No regulatory requirements
for SPDS reliability were identified. The system is maintained in
an operable status by continuous monitoring and when a problem or
potential problem is identified corrective action is initiated to
restore the system. The inspectors concluded that the current
system meets the requirements committed to by Hatch. The licensee
has recently discontinued collection of SPDS performance data and
reliability assessments.
On April 21, 1993, during monitoring of CR activities, an
inspector observed operator actions during a decreasing fuel pool
level incident. The Unit 1 CB0 noted that the spent fuel pool
cooling pump 1G41-C001B had tripped on low level. The inspector
noted that the CB0 immediately contacted an operator and ordered
that the draining down of the volume between the reactor cavity
gate and the Unit I spent fuel pool gate be stopped. The
inspector observing the control room activities then proceeded to
the refuel floor and observed some of the recovery activities
there. The inspector immediately noted that the spent fuel pool
level indicated 22 feet. This is above the TS minimum of 21 feet
above the fuel.
Inspection Reports 321,366/90-26 and 92-18 both
contain discussions involving previous spent fuel pool water level
problems.
Both incidents involved pool overflows and problems
with the level indication / alarm systems. The inspectors had
concluded that repetitive problems with the alarms were a
contributing factor to the overflows. Additional review of this
instance identified that the air supply hose used to inflate the
spent fuel pool gate bladder (at the gates between the pool and
the cavity) was not connected properly and resulted in the bladder
not being inflated. The " snap in" connection on the air supply
line had not been fully engaged.
Because the supply air pressure
gage was sensing pressure on the supply side of the connection,
the gage did not indicate the depressurized lines to the bladder.

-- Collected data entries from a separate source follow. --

Definition emit_slot (suppressed : gset nat) (acc : RowEmission) (slot : DisplayProjectionSlot) :
    RowEmission :=
  if is_suppressed_transaction (slot_item slot) then acc
  else
    match remaining_rows acc !! canonical_index slot with
    | Some item =>
        emit_row {| remaining_rows := delete (canonical_index slot) (remaining_rows acc);
                    rendered_ids := rendered_ids acc; projected := projected acc |} item
    | None =>
        if bool_decide (canonical_index slot ∈ suppressed) then acc
        else
          match thread_root (slot_item slot) with
          | None => emit_row acc (decorate_event_item (slot_item slot))
          | Some _ => acc
          end
    end.

Definition timestamps : list Z := omap (fun slot => timestamp_ms (slot_item slot)) (slots state).
(** [timestamps().min().zip(timestamps().max())] *)
Definition timed_span : option (Z * Z) :=
  match timestamps with
  | [] => None
  | t :: ts => Some (foldl Z.min t ts, foldl Z.max t ts)
  end.
Definition belongs_to_window (timestamp : option Z) : bool :=
  let reaches_live_end := window_reaches_live_end state (canonical_len state) in
  match timestamp, timed_span with
  | Some timestamp, Some (first, last) =>
      ((first <=? timestamp)%Z && ((timestamp <=? last)%Z || reaches_live_end))
  | _, _ => reaches_live_end
  end.

Definition row_timestamp (item : TimelineItem) : option Z :=
  metadata ← display_metadata item; display_timestamp_ms metadata.
Lemma carried_app d1 d2 : carried (d1 ++ d2) = carried d1 ++ carried d2.
Proof. apply bind_app. Qed.
Lemma carried_removes i n : carried (removes i n) = [].
Proof. induction n as [|n IH]; [done|]. exact IH. Qed.
Lemma carried_inserts start l : carried (inserts start l) = l.
Proof.
  revert start. induction l as [|x l IH]; intros start; [done|]. rewrite inserts_cons.
  unfold carried in *. rewrite bind_cons, IH. done.
Qed.
Lemma carried_sets start l k : carried (sets start l k) ⊆ k.
Proof.
  revert start k. induction l as [|x l IH]; intros start [|y k];
    try (intros z Hz; change (z ∈ ([] : list TimelineItem)) in Hz; by apply elem_of_nil in Hz).
  rewrite sets_cons, carried_app.
  specialize (IH (S start) k). case_bool_decide; unfold carried in *; cbn; set_solver.
Qed.
Lemma sub_slice {A} i n (l : list A) : take n (drop i l) ⊆ l.
Proof. intros x Hx. by eapply sublist_subseteq, Hx; etrans; [apply sublist_take|apply sublist_drop]. Qed.
Lemma carried_middle n before after : carried (build_middle n before after) ⊆ after.
Proof.
  unfold build_middle. destruct (negb _).
  { rewrite carried_app, carried_removes, carried_inserts. done. }
  destruct (forallb _ _); [apply carried_sets|].
  destruct (longest_run before after) as [[b a] k].
  rewrite !carried_app, !carried_removes, !carried_inserts. cbn [app].
  pose proof (carried_sets (n + a) (take k (drop b before)) (take k (drop a after))) as H1.
  pose proof (sub_slice a k after) as H2. pose proof (sub_slice 0 a after) as H3.
  pose proof (sub_slice (a + k) (length after) after) as H4. rewrite drop_0 in H3.
  rewrite (take_ge (drop (a + k) after)) in H4 by (rewrite length_drop; lia). set_solver.
Qed.
Lemma built_carries before after diffs :
  build_display_projection_diffs before after = Some diffs -> carried diffs ⊆ after.
Proof.
  unfold build_display_projection_diffs. destruct (negb _); [done|].
  destruct (is_none (head after)).
  { intros [= <-] z. destruct (is_none (head before)); intros Hz; by apply elem_of_nil in Hz. }
  set (n := common_len before after). set (suffix := common_len _ _). intros [= <-].
  etrans; [apply carried_middle|apply sub_slice].
Qed.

This in turn allowed water to leak past the gate and into the
volume area being drained down.
The inspector concluded from reviews, observations, and
discussions with licensee personnel that the control room operator
was aware of the plant conditions as well as ongoing evolutions
and took immediate effective action to stop the fuel pool drain
down. The method of connection of the air supply line and location
of the pressure gage contributed to this issue.
It was also noted
that no TS violation occurred. An ongoing followup review by the
inspector involves the status of the fuel pool skimmer tank alarm
system. The pump has a 9 psig low suction pressure trip setpoint.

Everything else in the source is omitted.